Everyone was buzzing about Buffett’s deal for Burlington Northern yesterday. Every financial newspaper rolled out the obligatory article with some variation of “is Burlington Northern worth this valuation?” or analyzing the cash/stock ratio of the deal. With all due respect, they’re missing the point. I don’t doubt that Buffett has a very good valuation of the company, and I’ve been bullish on transportation myself (obligatory tooting of my own horn). My question is why did Buffett choose Burlington Northern? It’s not the only railroad with a large rail system in the Midwest-West. In fact, of the 4 largest railroads (CSX, Union Pacific, BNI, NSC) you have an even split of CSX/NSC in the East and BNI/UNP in the West.

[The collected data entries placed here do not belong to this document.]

(** While the store grows at its end, a tail misses nothing: whatever rounds fail,
    the destination keeps what it held and has every event up to its cursor, and
    when the last round succeeds it has every event. *)
Theorem tail_misses_nothing (l0 : Ledger) (ls : list Ledger) (acc : SyncStats) (d : D) :
  Forall admissible (l0 :: ls) -> (forall i l l', (l0 :: ls) !! i = Some l -> (l0 :: ls) !! S i = Some l' -> grows l l') ->
  known l0 d -> synced ws l0 d ->
  exists l acc1 d1 r d', last (l0 :: ls) = Some l /\
    run_tail (removelast (l0 :: ls)) acc d = Some (acc1, d1) /\ run_once (S (length (feed ws l))) ws l batch_size d1 = Some (r, d') /\
    (exists acc', run_tail (l0 :: ls) acc d = Some (acc', d')) /\
    synced ws l d' /\ (forall e, In e (feed ws l0) -> holds d ws e -> holds d' ws e) /\
    (forall s, r = Ok s -> forall e, In e (feed ws l) -> holds d' ws e).
Proof.
  revert l0 acc d. induction ls as [|l1 ls IH]; intros l0 acc d Ha Hg Hk Hs;
    pose proof (Forall_inv Ha) as Ha0; destruct Ha0 as [Hk0 Hst0];
    pose proof (run_loop_known l0 (S (length (feed ws l0))) (mkSyncStats 0 0 None) d (conj Hk0 Hst0) Hk) as Hkn;
    destruct (run_loop_spec ws l0 Hk0 Hst0 batch_size Hsize (S (length (feed ws l0))) (mkSyncStats 0 0 None) d Hs)
      as (r & d' & Hrun & Hx & Hs' & Hok).
  1, 3: destruct (pending_suffix ws (cur d ws) l0 Hk0) as [pre Hpre]; rewrite Hpre at 1; rewrite length_app; lia.
  - exists l0, acc, d, r, d'. split; [done|]. split; [done|]. split; [done|]. split.
    { simpl. unfold run_once at 1. rewrite Hrun. destruct r; eauto. }
    split; [done|]. split; [done|]. intros s Hr. apply (Hok s Hr).
  - rewrite Hrun in Hkn. inversion Ha as [|? ? _ Ha1]; subst. pose proof (Hg 0%nat l0 l1 eq_refl eq_refl) as Hg0.
    assert (Hk1 : known l1 d').
    { intros id Hid. destruct (Hkn id Hid) as (e & He & Hide). exists e. split; [|done]. destruct Hg0 as [new ->].
      apply in_app_iff. by left. }
    assert (Hs1 : synced ws l1 d').
    { eapply synced_grows; [by split| |exact Hg0|done|done]. by apply (Forall_inv Ha1). }
    assert (Hgo : exists acc0, forall rest, run_tail (l0 :: rest) acc d = run_tail rest acc0 d').
    { simpl. unfold run_once at 1. rewrite Hrun. destruct r; eauto. }
    destruct Hgo as [acc0 Hgo].
    destruct (IH l1 acc0 d' Ha1 (fun i l l' Hi Hi' => Hg (S i) l l' Hi Hi') Hk1 Hs1)
      as (l & acc1 & d1 & r' & d'' & Hl & Hb & Hlast & [acc' Hall] & Hs2 & Hh & Hok').
    exists l, acc1, d1, r', d''. split; [done|]. split; [by rewrite <- Hb, <- Hgo|]. split; [done|].
    split; [exists acc'; by rewrite Hgo|]. split; [done|]. split; [|done].
    intros e He Hhe. apply Hh; [destruct Hg0 as [new ->]; apply in_app_iff; by left|]. by apply Hx.
Qed.
End tail.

So I’m going to try to follow Buffett’s perspective here. First off, the Western two railroads have an inherent advantage of terrain. Why? The sheer amount of land they cover is much, much larger as well as touches the Gulf and Pacific. I’ll get into why that’s advantageous in a moment. If you’re not sure that it actually is larger, hark back to 3rd grade Social Studies when you learned about the Louisiana Purchase and subsequent land grabs. Alternatively, here’s a handy picture ripped straight from Union Pacific’s Annual Report.

Now you’re probably wondering why size of the territory matters. After all, isn’t it volume of freight that truly determines profitability and if there’s more activity going on in the East size can be a poor measure of strength. Indeed, it may even be a sign of weakness because more miles of track equals higher maintenance costs and higher expansion costs if they decide to lay down more track. True! However, I’m going on the hypothesis that Buffett, in his long-term perspective, is seeing deeper than that. What matters here isn’t volume or freight rates, but overall efficiency.
Right now we have a substantial volume of cargo shipped daily by long-haul trucks criss-crossing the United States burning gas and running people over when their drivers fall asleep. A quick look at freight’s energy efficiency, speed of delivery and cost of transport and it’s fairly clear that the nation’s long-distance cargo future is freight’s to lose. Trucking companies are already cutting rates to the bone to keep afloat, mainly because they’re overcrowded and exposed to oil fluctuations whereas freight isn’t exposed to much of anything. The chances of a new railroad laying down thousands of miles of track or a smaller one somehow raising the capital is minimal, but starting a trucking fleet is so easy ex-NFL players can do it (and have). But freight has a major disadvantage – lack of precision.
I mean, this guy could probably do it:
If you’re trying to ship something from St. Louis to NYC you’re not going to be able to do so only through rails. However, what you can do is ship it across rail to the nearest junction and offload it onto trucks for the remaining distance. Transportation companies refer to this as “Intermodal” delivery. Specifically, this refers to transportation that doesn’t require actual handling of the cargo between modes (meaning it can be offloaded from the train directly onto the truck). Why is this significant? Because Intermodal transportation is much, much more energy efficient and lower cost than pure trucking, plus is generally faster.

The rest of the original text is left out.